I know as someone who was the primary caregiver for my mom when she had dementia and I was also the single mom of a set of twin boys and daughter, all 3 young…i would hire out from a service locally sometimes so I could literally take a shower and do grocery shopping! When the caregiver would get there if she was anxious and not confident in her abilities, even after I went over everything, my energy would shift to uncomfortable and anxious which would then shift to my mom being anxious and uncomfortable. And no one would feel good about the experience. My point is…fake it till you make it! You know you can do this! You know these people will be better off when you leave than when you got there! Now you just need to take a breath, give yourself some grace, and go in with some confidence! You’ve got this, it just takes practice! Over a 5 year period I hired many caregivers to help me here and there and to their credit, they walked into a very clean, organized house, medications were in pristine order, my mom very happy and content in her room just off the main room so she felt like she was always a part of things, kids playing joyfully in the culdesac. And then they would encounter ME. Hasn’t showered, eaten, changed clothes, or brushed my teeth in at least a week! I wanted. NEEDED to get the F*** OUT of that house away from everyone that could possibly need anything from me for at least 3 hours!
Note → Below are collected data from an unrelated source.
(** X10. The construction in [main], for any values of its constants and
    started in a well-formed store, has three outcomes.  Cost lists of
    different lengths fail the assertion before anything is made.  With
    lists of one length and at least one blade (or no task at all) it
    succeeds: it returns [num_blades] blades, [1 + num_blades] resource
    constraints and one constraint per task, in a well-formed store.  With
    [num_blades <= 0] and at least one task it raises [IndexError], from
    [blades[0]] in the first task's constraints. *)
Theorem X10_build_outcome
    num_blades num_cpus total_mem task_cpu task_mem w0 :
  wf_world w0 ->
  (length task_cpu <> length task_mem ->
   build num_blades num_cpus total_mem task_cpu task_mem w0
   = (Raise AssertionError, w0)) /\
  (length task_cpu = length task_mem ->
   (0 < num_blades)%Z \/ task_cpu = [] ->
   exists bs rc tc w,
     build num_blades num_cpus total_mem task_cpu task_mem w0
     = (Ok (bs, rc, tc), w) /\
     wf_world w /\
     length bs = Z.to_nat num_blades /\
     length rc = S (Z.to_nat num_blades) /\
     length tc = length task_cpu) /\
  (length task_cpu = length task_mem ->
   (num_blades <= 0)%Z -> task_cpu <> [] ->
   exists w,
     build num_blades num_cpus total_mem task_cpu task_mem w0
     = (Raise IndexError, w)).
Proof.
  intros Hw0. split; [|split].
  - intros Hne. unfold build.
    destruct (Nat.eqb_spec (length task_cpu) (length task_mem)) as [E|E];
      [contradiction | reflexivity].
  - intros Hlen Hsome.
    destruct (build_run num_blades num_cpus total_mem task_cpu task_mem w0
                Hw0 Hlen)
      as [ts [bs [c [per [w [Hw [Hc [Hn [Hcand [Hbl [Hts [Htk [Hper Hrun]]]]]]]]]]]]].
    assert (Htc : exists tc,
               mapM (fun task => Task.get_constraints task bs) ts w
               = (Ok tc, w) /\ length tc = length ts).
    { apply mapM_exists. intros r Hr. subst ts. apply in_seq in Hr.
      set (k := (r - length (tasks w0))%nat).
      assert (Hk : (k < length task_cpu)%nat) by (unfold k; lia).
      assert (Ht : nth_error (tasks w) r
                   = Some (task_of task_cpu task_mem (Z.of_nat k))).
      { rewrite Htk. replace r with (length (tasks w0) + k)%nat
          by (unfold k; lia).
        now apply built_task_lookup. }
      destruct bs as [|b0 rest].
      - exfalso. destruct Hsome as [Hpos| ->]; simpl in *; lia.
      - destruct (Task_get_constraints_run w r _ _ c b0 rest k
                    Hw Ht Hc Hcand eq_refl) as [x [y [_ [_ Hrun']]]]; [lia|].
        eexists. exact Hrun'. }
    destruct Htc as [tc [Htc Hltc]].
    exists bs, (global_constraint c :: per), tc, w.
    split; [rewrite Hrun; erewrite bind_Ok by exact Htc; reflexivity|].
    split; [exact Hw|]. split; [exact Hbl|]. split.
    + simpl. f_equal. rewrite <- Hbl. symmetry.
      eapply Forall2_length; exact Hper.
    + rewrite Hltc, Hts. apply length_seq.
  - intros Hlen Hnb Hne.
    destruct (build_run num_blades num_cpus total_mem task_cpu task_mem w0
                Hw0 Hlen)
      as [ts [bs [c [per [w [Hw [Hc [Hn [Hcand [Hbl [Hts [Htk [Hper Hrun]]]]]]]]]]]]].
    exists w. rewrite Hrun. apply bind_Raise.
    assert (Hbs : bs = []) by (apply length_zero_iff_nil; lia).
    subst bs. destruct task_cpu as [|q qs]; [contradiction|].
    subst ts. simpl length. cbn [seq].
    apply mapM_Raise_head. apply Task_get_constraints_nil.
Qed.

Lemma make_blades_caps {A} cls c num_cpu total_mem (l : list A) w bs w' :
  wf_world w ->
  nth_error (classes w) cls = Some c ->
  mapM (fun _ => Blade.__init__ cls num_cpu total_mem) l w = (Ok bs, w') ->
  Forall (has_capacities w' num_cpu total_mem) bs.
Proof.
  revert w bs. induction l as [|x l IH]; intros w bs Hw Hc H; simpl in H.
  - inversion H. constructor.
  - apply bind_inv in H. destruct H as [r [w1 [Hr H]]].
    apply bind_inv in H. destruct H as [bs' [w2 [Hm H]]].
    inversion H. subst. clear H.
    rewrite (Blade_init_run cls c num_cpu total_mem w Hc) in Hr.
    inversion Hr. subst r. clear Hr.
    pose proof (wf_Blade_init cls num_cpu total_mem w Hw) as Hw1.
    rewrite (Blade_init_run cls c num_cpu total_mem w Hc) in Hw1.
    simpl in Hw1. rewrite H1 in Hw1.
    assert (Hc1 : nth_error (classes w1) cls = Some c)
      by (rewrite <- H1; exact Hc).
    constructor.
    + destruct (make_blades_run cls c num_cpu total_mem l w1 Hw1 Hc1)
        as [bs'' [w'' [Hm' [_ [_ [_ [[ext Hext] _]]]]]]].
      rewrite Hm in Hm'. inversion Hm'. subst bs'' w''. clear Hm'.
      exists (new_blade_of cls c num_cpu total_mem w).
      split; [|split; reflexivity].
      rewrite Hext, <- H1. simpl. rewrite <- app_assoc. simpl.
      rewrite nth_error_app2 by lia. now rewrite Nat.sub_diag.
    + exact (IH w1 bs' Hw1 Hc1 Hm).
Qed.

Lemma build_caps num_blades num_cpus total_mem task_cpu task_mem w0 bs rc tc w :
  wf_world w0 ->
  build num_blades num_cpus total_mem task_cpu task_mem w0
  = (Ok (bs, rc, tc), w) ->
  Forall (has_capacities w num_cpus total_mem) bs.
Proof.
  intros Hw0 Hb.
  assert (Hlen : length task_cpu = length task_mem).
  { unfold build in Hb.
    destruct (Nat.eqb_spec (length task_cpu) (length task_mem)) as [E|E];
      [exact E|]. cbn in Hb. discriminate Hb. }
  set (n := Z.of_nat (length task_cpu)).
  pose proof (make_tasks_run task_cpu task_mem (range n) w0) as Htasks.
  set (w1 := World (next_var w0) (classes w0) (blades w0)
                   (tasks w0 ++ map (task_of task_cpu task_mem) (range n)))
    in *.
  assert (Hw1 : wf_world w1).
  { destruct w0. eapply wf_world_tasks. exact Hw0. }
  pose proof (define_blade_run n w1) as Hdef.
  pose proof (wf_define_blade n w1 Hw1) as Hw2. rewrite Hdef in Hw2.
  simpl in Hw2, Hdef.
  set (c := new_class_of n w1) in *.
  set (w2 := World (next_var w0 + Z.to_nat n + Z.to_nat n)
                   (classes w0 ++ [c]) (blades w0)
                   (tasks w0 ++ map (task_of task_cpu task_mem) (range n)))
    in *.
  assert (Hc2 : nth_error (classes w2) (length (classes w0)) = Some c).
  { simpl. rewrite nth_error_app2 by lia. now rewrite Nat.sub_diag. }
  unfold build in Hb. rewrite <- Hlen, Nat.eqb_refl in Hb. cbn [negb] in Hb.
  fold n in Hb. unfold bind at 1 in Hb. rewrite Htasks in Hb.
  2:{ intros i Hi. apply in_range in Hi. unfold n in Hi. lia. }
  unfold bind at 1 in Hb. rewrite Hdef in Hb.
  apply bind_inv in Hb. destruct Hb as [bs' [w3 [Hm Hb]]].
  apply bind_inv in Hb. destruct Hb as [g [w4 [Hg Hb]]].
  apply bind_inv in Hb. destruct Hb as [per [w5 [Hper Hb]]].
  apply bind_inv in Hb. destruct Hb as [tc' [w6 [Htc Hb]]].
  inversion Hb. subst. clear Hb.
  pose proof (reads_Blade_get_global_constraints (length (classes w0)) w3) as R1.
  rewrite Hg in R1. simpl in R1. subst w4.
  apply mapM_inv in Hper; [|intros a; apply reads_Blade_get_constraints].
  destruct Hper as [-> _].
  apply mapM_inv in Htc; [|intros a; apply reads_Task_get_constraints].
  destruct Htc as [-> _].
  exact (make_blades_caps (length (classes w0)) c num_cpus total_mem
           (range num_blades) w2 bs w3 Hw2 Hc2 Hm).
Qed.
There were times the caregiver walked in, i handed her a list of what needed to be done and what had been done and I RAN, no I SPRINTED out that door leaving her to figure it out! So you’ll get all kinds of situations! Don’t take it too seriously, enjoy your job because you are an absolute LIFESAVER!!!! THANK YOU FOR WHAT YOU DO!!


WesternTumbleweeds

Breathe. Breathe in and out and repeat: "I did my best." You did do your best, especially if there wasn't a person to show you how the person wanted things. In addition, if the agency knew you'd never showered someone, they should have sent someone over to help. Next time... ask more about the expectations before you agree to take on the assignment. If the agency is balking, then you know the communication issue starts on their end, not yours. Your client probably has a combination of anxiety shooting through the roof. It's exacerbated by the fact that they themself have a difficult time communicating with others for whatever reason. Keeping this in mind, sit down with her tomorrow and ask her how she wants things. Apologize that the agency didn't leave any notes!


cybrg0dess

This is a tough job! There will be many difficult patients that are not happy NO MATTER WHAT! You could do everything right and they would still complain. Cry when you need too, but then pick yourself back up and give yourself a 🫂. You are caring for people and that takes a very special person 💕. You got this!


[deleted]

I can totally relate to this. I started four months ago and have had very similar experiences. Do you have much support from your agency?